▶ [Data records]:

···

(** ** Shape validation *)

(** C3: a handler of malformed shape (not callable, no parameter, more
    than two, or a first parameter that is not [micro.Ctx]) is rejected
    with an internal error, neither a taxonomy error nor an HTTP error,
    before the request context is built, the transaction started or the
    handler invoked: the routes return the error and leave the exchange
    as it was but for log lines, and for every handler value other than
    the nil interface [handleRequest] returns the error itself and
    nothing at all changes. *)
Theorem malformed_handler_rejected (env : Collaborators) (handler : Handler) (c : Context) :
  malformed handler = true →
  ∃ (e : error) (logs logs' : list event),
    isTaxonomyError e = false ∧ isHTTPError e = false ∧
    forallb isLog logs = true ∧ forallb isLog logs' = true ∧
    (handleRequest env handler c = (Returns (Some e), c) ∨
     handleRequest env handler c = (Panics (Err e), c)) ∧
    echoRouterAdapter_request env handler c = (Returns (Some e), after c logs []) ∧
    echoGroupRoute_request env handler c = (Returns (Some e), after c logs' []) ∧
    (handler ≠ NilHandler →
     handleRequest env handler c = (Returns (Some e), c) ∧ logs = [] ∧ logs' = []).
Proof.
  intros Hbad.
  assert (Hreturned : ∀ msg, handler ≠ NilHandler →
            handleRequest env handler c = (Returns (Some (ErrorString msg)), c) →
            ∃ (e : error) (logs logs' : list event),
              isTaxonomyError e = false ∧ isHTTPError e = false ∧
              forallb isLog logs = true ∧ forallb isLog logs' = true ∧
              (handleRequest env handler c = (Returns (Some e), c) ∨
               handleRequest env handler c = (Panics (Err e), c)) ∧
              echoRouterAdapter_request env handler c = (Returns (Some e), after c logs []) ∧
              echoGroupRoute_request env handler c = (Returns (Some e), after c logs' []) ∧
              (handler ≠ NilHandler →
               handleRequest env handler c = (Returns (Some e), c) ∧ logs = [] ∧ logs' = [])).
  { intros msg Hnn Hrun. exists (ErrorString msg), [], [].
    destruct (request_returns env handler c c _ Hrun) as [Hr Hg].
    rewrite after_nil. split_and!; auto. }
  destruct handler as [|v|In Call].
  - exists (RuntimeError "invalid memory address or nil pointer dereference"),
      [LogError nil_dereference], [LogError nil_dereference; LogError nil_dereference].
    split_and!; try reflexivity; try congruence; try (by right);
      unfold echoRouterAdapter_request, echoGroupRoute_request, recovering, handleRequest,
        panic, log_Error, nil_dereference, assert_error, mapHttpResponse, log_Errorf, emit,
        after, mbind, M_bind, mret, M_ret; simpl;
      by rewrite ?app_nil_r, <- ?app_assoc.
  - eapply Hreturned; [discriminate|reflexivity].
  - simpl in Hbad. destruct In as [|t rest].
    + eapply Hreturned; [discriminate|reflexivity].
    + apply orb_true_iff in Hbad as [Hmany | Hfirst].
      * apply Nat.ltb_lt in Hmany.
        eapply Hreturned; [discriminate|].
        unfold handleRequest.
        destruct (decide (length (t :: rest) = 0%nat)); [discriminate|].
        destruct (decide (2 < length (t :: rest))%nat); [reflexivity|contradiction].
      * apply negb_true_iff, bool_decide_eq_false in Hfirst.
        destruct (decide (2 < length (t :: rest))%nat) as [Hmany|Hfew].
        -- eapply Hreturned; [discriminate|].
           unfold handleRequest.
           destruct (decide (length (t :: rest) = 0%nat)); [discriminate|].
           destruct (decide (2 < length (t :: rest))%nat); [reflexivity|contradiction].
        -- eapply Hreturned; [discriminate|].
           unfold handleRequest.
           destruct (decide (length (t :: rest) = 0%nat)); [discriminate|].
           destruct (decide (2 < length (t :: rest))%nat); [contradiction|].
           simpl. destruct (decide (t ≠ micro_Ctx_type)); [reflexivity|].
           exfalso. by destruct (decide (t = micro_Ctx_type)); auto.
Qed.
(** * Home Credit dashboard: data preparation and aggregation helpers

    A shallow embedding of [preprocessing.py] and [utils/utils.py].

    Numeric cells are IEEE-754 binary64 values, as pandas stores them in a
    [float64] column; the missing value of a numeric column is NaN.  The
    arithmetic is the one of the Standard Library's [SpecFloat] (correctly
    rounded, round-to-nearest-even), instantiated at [prec = 53] and
    [emax = 1024]. *)

From Stdlib Require Import ZArith List Bool String Ascii Lia.
From Stdlib Require Import Floats.SpecFloat.
From stdpp Require Import base option list strings gmap sorting.
Import ListNotations.
Local Open Scope Z_scope.

(** ** binary64 *)

Module F64.

Definition prec : Z := 53.
Definition emax : Z := 1024.

Definition float := spec_float.

Definition nan : float := S754_nan.
Definition inf : float := S754_infinity false.
Definition neg_inf : float := S754_infinity true.
Definition zero : float := S754_zero false.

Definition valid (x : float) : bool := valid_binary prec emax x.

Definition of_Z (z : Z) : float := binary_normalize prec emax z 0 false.

Definition add : float -> float -> float := SFadd prec emax.
Definition sub : float -> float -> float := SFsub prec emax.
Definition mul : float -> float -> float := SFmul prec emax.
Definition div : float -> float -> float := SFdiv prec emax.
Definition sqrt : float -> float := SFsqrt prec emax.
Definition neg : float -> float := SFopp.

Definition eqb : float -> float -> bool := SFeqb.
Definition ltb : float -> float -> bool := SFltb.
Definition leb : float -> float -> bool := SFleb.
Definition gtb (x y : float) : bool := SFltb y x.
Definition geb (x y : float) : bool := SFleb y x.
(** * MediBook backend: availability and booking engine

    A shallow embedding of the scheduling core of the MediBook backend
    ([src/services/schedule.service.js], [src/services/appointment.service.js],
    [src/controllers/schedule.controller.js] and the appointment statuses of
    [src/api/middleware/validation.middleware.js]) together with the
    properties its design document states about it.

    Conventions of the embedding:
    - a JavaScript [Date] is the integer number of milliseconds since the
      epoch ([Z]); comparisons of dates are comparisons of these numbers;
    - the server clock runs in UTC, so the local calendar day and clock time
      of a timestamp are its UTC day and clock time;
    - every [await prisma.<model>.<op>(...)] is one atomic operation on the
      store; a service method is a program in a small free monad over these
      operations, which is run either sequentially or interleaved with
      another call;
    - the rows that a created or updated appointment is connected to are
      taken to exist, and the notifications sent after a write, whose
      failure the services swallow, are left out. *)

From Stdlib Require Import ZArith List Bool String DecimalString Lia Sorted
  Relations.
From Equations Require Import Equations.
Import ListNotations.
Open Scope Z_scope.

(* ===================================================================== *)
(** * Time-range algebra (private helpers of [ScheduleService])          *)
(* ===================================================================== *)

Module TimeRanges.

(** [{ start, end }] objects of [availableRanges]. *)
Record TimeRange : Type := mkRange { start : Z; end_ : Z }.
(** [o()]: calling an object with no argument, at some moment.  Functions
    and classes are callable; the other objects are not. *)
Definition call (now : moment) (o : value) : result value :=
  match o with
  | VCallable body => body now
  | VType _ new => new now
  | _ => Raise TypeError
  end.

(** Attribute access on an object expected to be a [Field]. *)
Definition as_Field (o : value) : result Field :=
  match o with
  | VField f => Ok f
  | _ => Raise AttributeError
  end.

(** A class definition, as far as the module observes it: [__name__] and
    [__dataclass_fields__] (absent when the class is not a dataclass; the
    list holds the true fields, in declaration order). *)
Record classdef : Type := mkClass {
  dunder_name : string;
  dunder_dataclass_fields : option (list Field)
}.

(** What a caller can pass as [cls]: a class, or an instance of a class. *)
Inductive pyobject : Type :=
| PyClass (c : classdef)
| PyInstance (c : classdef).

Definition class_of (o : pyobject) : classdef :=
  match o with PyClass c => c | PyInstance c => c end.

(** [dataclasses.is_dataclass(obj)]: looks at the class, or at the class of
    an instance. *)
Definition is_dataclass (obj : pyobject) : bool :=
  match dunder_dataclass_fields (class_of obj) with
  | Some _ => true
  | None => false
  end.

(** [dataclasses.fields(class_or_instance)]. *)
Definition dataclasses_fields (obj : pyobject) : result (list Field) :=
  match dunder_dataclass_fields (class_of obj) with
  | Some fs => Ok fs
  | None => Raise TypeError
  end.

(** [obj.__name__]: classes have one, instances do not. *)
Definition getattr_name (obj : pyobject) : result string :=
  match obj with
  | PyClass c => Ok (dunder_name c)
  | PyInstance _ => Raise AttributeError
  end.

(** ** Module-level functions *)

Definition is_missing (o : value) : bool :=
  is_MISSING o || is_MISSING (type o).

Definition field_has_default (field : Field) : bool :=
  negb (is_missing (default field)) || negb (is_missing (default_factory field)).

Definition field_default_value (now : moment) (field : Field) : result value :=
  if negb (is_missing (default field)) then Ok (default field)
  else if negb (is_missing (default_factory field))
       then call now (default_factory field)
  else Ok MISSING.

(** ** The [DataClassInfo] class *)

(** Instance attributes: [_cls], [_fieldmap] ([None] or a dict), and the
    entry ["fields"] of the instance [__dict__], where [cached_property]
    memoizes the result of [fields] ([None] here: no such entry). *)
Record DataClassInfo : Type := mkInfo {
  _cls : pyobject;
  _fieldmap : option (gmap string Field);
  dict_fields : option (list Field)
}.

(** A method body: it reads and writes the instance, and returns or raises;
    the instance written so far survives a raise. *)
Definition M (A : Type) : Type := DataClassInfo -> result A * DataClassInfo.

#[global] Instance M_ret : MRet M := fun _ a self => (Ok a, self).
#[global] Instance M_bind : MBind M := fun _ _ k m self =>
  match m self with
  | (Ok a, self') => k a self'
  | (Raise e, self') => (Raise e, self')
  end.

Definition raise {A} (e : exn) : M A := fun self => (Raise e, self).

Definition lift {A} (r : result A) : M A := fun self => (r, self).

Definition getattr {A} (proj : DataClassInfo -> A) : M A :=
  fun self => (Ok (proj self), self).

Definition set_cls_attr (c : pyobject) : M unit := fun self =>
  (Ok tt, mkInfo c (_fieldmap self) (dict_fields self)).

Definition set_fieldmap_attr (m : option (gmap string Field)) : M unit := fun self =>
  (Ok tt, mkInfo (_cls self) m (dict_fields self)).

Definition set_dict_fields (fs : list Field) : M unit := fun self =>
  (Ok tt, mkInfo (_cls self) (_fieldmap self) (Some fs)).

(** [del self.fields]: [cached_property] defines no [__delete__], so the
    entry is removed from the instance [__dict__], and its absence is an
    [AttributeError]. *)
Definition del_fields : M unit := fun self =>
  match dict_fields self with
  | Some _ => (Ok tt, mkInfo (_cls self) (_fieldmap self) None)
  | None => (Raise AttributeError, self)
  end.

···

▶ [AIM OF THE TASK]: Retype exactly the line with "(_fieldmap self) None)" and each line after it until the records end, and include no other line.

▶ [REPLY TO THE EXERCISE]:
  | Some _ => (Ok tt, mkInfo (_cls self) (_fieldmap self) None)
  | None => (Raise AttributeError, self)
  end.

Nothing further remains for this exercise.